Julian Assange has been incarcerated in Belmarsh Prison since April 2019, for over 3 years, at the behest of the US Government. He exposed US and UK war crimes, torture and corruption during the wars in Iraq and Afghanistan through the release of the Iraqi War Logs, the Afghanistan War Logs and Cablegate using the Wikileaks platform in 2010. He has been charged with espionage, when, in fact, he only published documents passed onto him by whistle-blower, Chelsea Manning.
In 2009, Manning was stationed at Forward Operating Base Hammer in Iraq. She was an intelligence analyst and therefore had access to classified information. The information included videos showing unarmed civilians being shot at and killed which she passed on to Julian Assange. Assange has not committed any crime or put any operative in danger but exposed many state-backed war crimes and state corruption.
18th May was the deadline for the UK’s Home Secretary, Priti Patel, to sign the extradition order for him to be prosecuted in the Eastern State of Virginia. 80% of Virginia’s population work at either the nearby CIA and NSA headquarters or the Pentagon, from where the jury will be chosen.
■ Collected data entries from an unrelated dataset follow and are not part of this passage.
Lemma admissions_within ts n k t0 t u reqs b c :
  (0 <= n)%Z -> roomy ts n b -> (forall q, In q reqs -> In (snd q) ts) -> timed t u reqs -> (t0 <= t)%Q ->
  within n t0 t k b c ->
  let (c', b') := admissions k reqs b c in exists t', (t0 <= t' <= u)%Q /\ within n t0 t' k b' c'.
Proof.
  revert t b c. induction reqs as [|[now x] reqs IH]; intros t b c Hn Hr Hin Ht Ht0 Hw; cbn [admissions].
  { simpl in Ht. exists t. split; [lra|done]. }
  destruct Ht as [Ht Htimed]. assert (Hx : In x ts) by (apply (Hin (now, x)); by left).
  pose proof (bucket_admit_roomy ts n b now x Hr Hx) as Hadm.
  pose proof (within_own n t0 t now k b c (max_tenants b) Hn Ht Ht0) as Hown.
  destruct (default _ (dict_get x _)) as [tok v] eqn:Hd. cbv zeta in Hadm. rewrite Hadm.
  apply (IH now); [done| |intros q Hq; apply Hin; by right|done|lra|].
  - rewrite <- (roomy_rate _ _ _ Hr) at 2. by apply (roomy_set ts n b).
  - destruct (String.eqb x k) eqn:Hxk.
    + apply String.eqb_eq in Hxk as ->. rewrite Hd in Hown. rewrite andb_true_r. by apply Hown.
    + apply String.eqb_neq in Hxk. rewrite andb_false_r. by apply (within_other n t0 t).
Qed.
(* ===== verification/CanaryProps.v ===== *)
(** * Properties of the canary controller *)

From S2P Require Import Prelude Json PyValue Clock Sha256 Uuid Commands Registry Principal.
From S2P Require Import Canary.

(** ** Facts about the canary controller

    What an allowing decision implies, what each call does to the ledger, and the
    ledger's invariant. *)

Local Open Scope Z_scope.
#[local] Opaque sha256_hex uuid5.

(** ** The policy *)

(** a plan within every bound the operator set *)
Record plan_bounded (p : ProviderCanaryPlan) (st : CanaryPolicySettings) (now : instant) (runtime_kill_switch : bool) (recent : Z) : Prop := {
  pb_enabled : controller_enabled st = true /\ app_env st <> "production" /\ kill_switch_configured st = false /\ runtime_kill_switch = false;
  pb_synthetic : mode p = synthetic /\ campaign_id p = "TEST_SYN";
  pb_tenant : plan_tenant_id p ∈ csv (allowed_tenant_ids st);
  pb_target : plan_target p ∈ csv (allowed_targets st) /\ dict_get (plan_target p) TARGET_BINDINGS = Some (plan_provider p, plan_capability p);
  pb_caps : max_attempts (budget p) <= cap_attempts st /\ max_rate_per_minute (budget p) <= cap_rate_per_minute st /\
    max_destinations (budget p) <= cap_destinations st /\ max_duration_seconds (budget p) <= cap_duration_seconds st /\
    max_spend_minor_units (budget p) <= cap_spend_minor_units st;
  pb_destinations : Z.of_nat (length (destination_fingerprints p)) <= Z.min (max_destinations (budget p)) (max_attempts (budget p));
  pb_window : not_before p <= now < not_after p /\ not_after p - not_before p <= seconds (max_duration_seconds (budget p));
  pb_rate : recent < max_rate_per_minute (budget p);
  pb_evidence : forall k, kind_count p k = 1%nat;
  pb_switch : exists k, kill_switch p = Some k /\ ks_state k = armed /\
    0 <= now - ks_observed_at k <= seconds (cap_readback_max_age_seconds st);
  pb_readback : exists r c, readback p = Some r /\ rr_required r = true /\ dict_get (plan_target p) TARGET_CHANNELS = Some c /\
    rr_source r ∈ READBACK_SOURCES c;
}.

Lemma deny_nil b r : deny b r = [] <-> b = false.
Proof. unfold deny. by destruct b. Qed.

Ltac no_denials := rewrite ?app_nil, ?deny_nil, ?negb_false_iff, ?String.eqb_eq, ?String.eqb_neq, ?mem_string_spec, ?Z.ltb_ge, ?Z.leb_gt,
  ?bool_decide_eq_true, ?orb_false_iff.

Lemma binding_channel t b : dict_get t TARGET_BINDINGS = Some b -> is_Some (dict_get t TARGET_CHANNELS).
Proof. cbn. repeat (case_decide; [intros _; by eexists|]). done. Qed.

Lemma evidence_reasons_nil p : evidence_reasons p = [] <-> forall k, kind_count p k = 1%nat.
Proof.
  unfold evidence_reasons. cbn [map concat REQUIRED_EVIDENCE_KINDS]. rewrite !app_nil. split.
  - intros (H1 & H2 & H3 & H4 & _) k. destruct k.
    all: match goal with |- kind_count ?q ?k = _ => by destruct (kind_count q k) as [|[|n]] end.
  - intros H. by rewrite !H.
Qed.

Lemma plan_reasons_nil p st now ks recent : plan_reasons p st now ks recent = [] <-> plan_bounded p st now ks recent.
Proof.
  unfold plan_reasons. rewrite !app_nil, evidence_reasons_nil.
  unfold gate_reasons, binding_reasons, budget_reasons, switch_reasons, readback_reasons. split.
  - intros (Hg & Hb & Hu & He & Hs & Hr).
    revert Hg Hu. no_denials. intros (H1 & H2 & (H3 & H4) & H5 & H6) (U1 & U2 & U3 & U4 & U5 & U6 & U7 & U8 & U9 & U10 & U11).
    apply app_nil in Hb as [Ht Hb]. revert Ht. no_denials. intros Ht.
    destruct (dict_get (plan_target p) TARGET_BINDINGS) as [[prov capa]|] eqn:Hbind; [|done].
    revert Hb. no_denials. intros (B1 & B2 & B3). subst prov capa.
    destruct (kill_switch p) as [k|] eqn:Hk; [|done]. destruct (readback p) as [r|] eqn:Hrb; [|done].
    destruct (binding_channel _ _ Hbind) as [c Hc]. rewrite Hc in Hr. revert Hs Hr. no_denials.
    intros (S1 & S2) (R1 & R2). destruct (Z.ltb_spec (now - ks_observed_at k) 0); [done|]. revert S2. no_denials. intros S2.
    split; try done; try lia.
    + exists k. split_and!; [done..|lia].
    + by exists r, c.
  - intros P. destruct (pb_enabled _ _ _ _ _ P) as (? & ? & ? & ?), (pb_synthetic _ _ _ _ _ P), (pb_target _ _ _ _ _ P) as [? Hbind],
      (pb_caps _ _ _ _ _ P) as (? & ? & ? & ? & ?), (pb_window _ _ _ _ _ P) as [? ?], (pb_switch _ _ _ _ _ P) as (k & Hk & ? & ?),
      (pb_readback _ _ _ _ _ P) as (r & c & Hr & ? & Hc & ?).
    pose proof (pb_destinations _ _ _ _ _ P). pose proof (pb_rate _ _ _ _ _ P). pose proof (pb_tenant _ _ _ _ _ P).
    rewrite Hbind, Hk, Hr, Hc. destruct (Z.ltb_spec (now - ks_observed_at k) 0); [lia|]. no_denials.
    split_and!; try done; try lia. apply (pb_evidence _ _ _ _ _ P).
Qed.
#[local] Opaque RUN_NAMESPACE run_id_of.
Consequently, the state has never lost an espionage case here. It is possible Assange will receive a 175-year prison sentence, effectively a death sentence.
Prior to his incarceration in Belmarsh, Assange spent seven years in the Ecuadorian Embassy to escape being sent to Sweden on bogus rape charges, from where he could have been extradited to the US. There, then US President Obama was considering his prosecution. Assange had agreed to be interviewed by Swedish police at the embassy, but the British Crown Prosecution Service prevented Swedish prosecutors coming to the UK, in an attempt to force his extradition to Sweden. Keir Starmer was the Director of the Crown Prosecution Service at the time.
Nils Melzer, the UN Special Raconteur on Torture, stated he visited Julian Assange in prison and spoke to the authorities in charge, as well as to lawyers and all the states involved: Britain, Sweden, Ecuador and the USA. He requested clarification and recommended specific measures to improve Assange’s situation. None of the four governments were willing to engage in constructive dialogue. He was confronted with rhetorical attacks or generalised platitudes. When he insisted on these issues being addressed, the dialogue was ended by all the governments concerned.
The mistreatment of Assange intensified at this time. His due process rights were blatantly violated, and Melzer’s public appeals to ensure Assange’s human rights were ignored. Within the UN system Melzer received little support, with some notable exceptions. He voiced his concerns about the obstructive response from the four nations involved at the UN in Geneva and the General Assembly in New York, without any constructive interaction. He requested a meeting with the UN Commissioner for Human Rights but was ignored. He requested other countries intervene but again was ignored. He was watching institutions he had believed were present to help protect human rights crumbling before his eyes.
Even though Assange is not the only person who has ever experienced state torture, nor is it the most severe form of torture Melzer had investigated, Melzer’s reason for engaging so completely with the case was that it revealed a generalised systemic failure which gravely undermines our well-established institutions of fundamental rights and the rule of law in general. It highlights deliberate arbitrary rendition within western democracies, while they try to portray their human rights credentials as exemplary.
The intelligence services of each country have colluded, behind the backs of their national parliaments and without people’s knowledge, to ensure a truth teller can never be freely allowed to publish the truth about our decaying capitalist system, a system which has nothing left to support its goals but endless war and austerity.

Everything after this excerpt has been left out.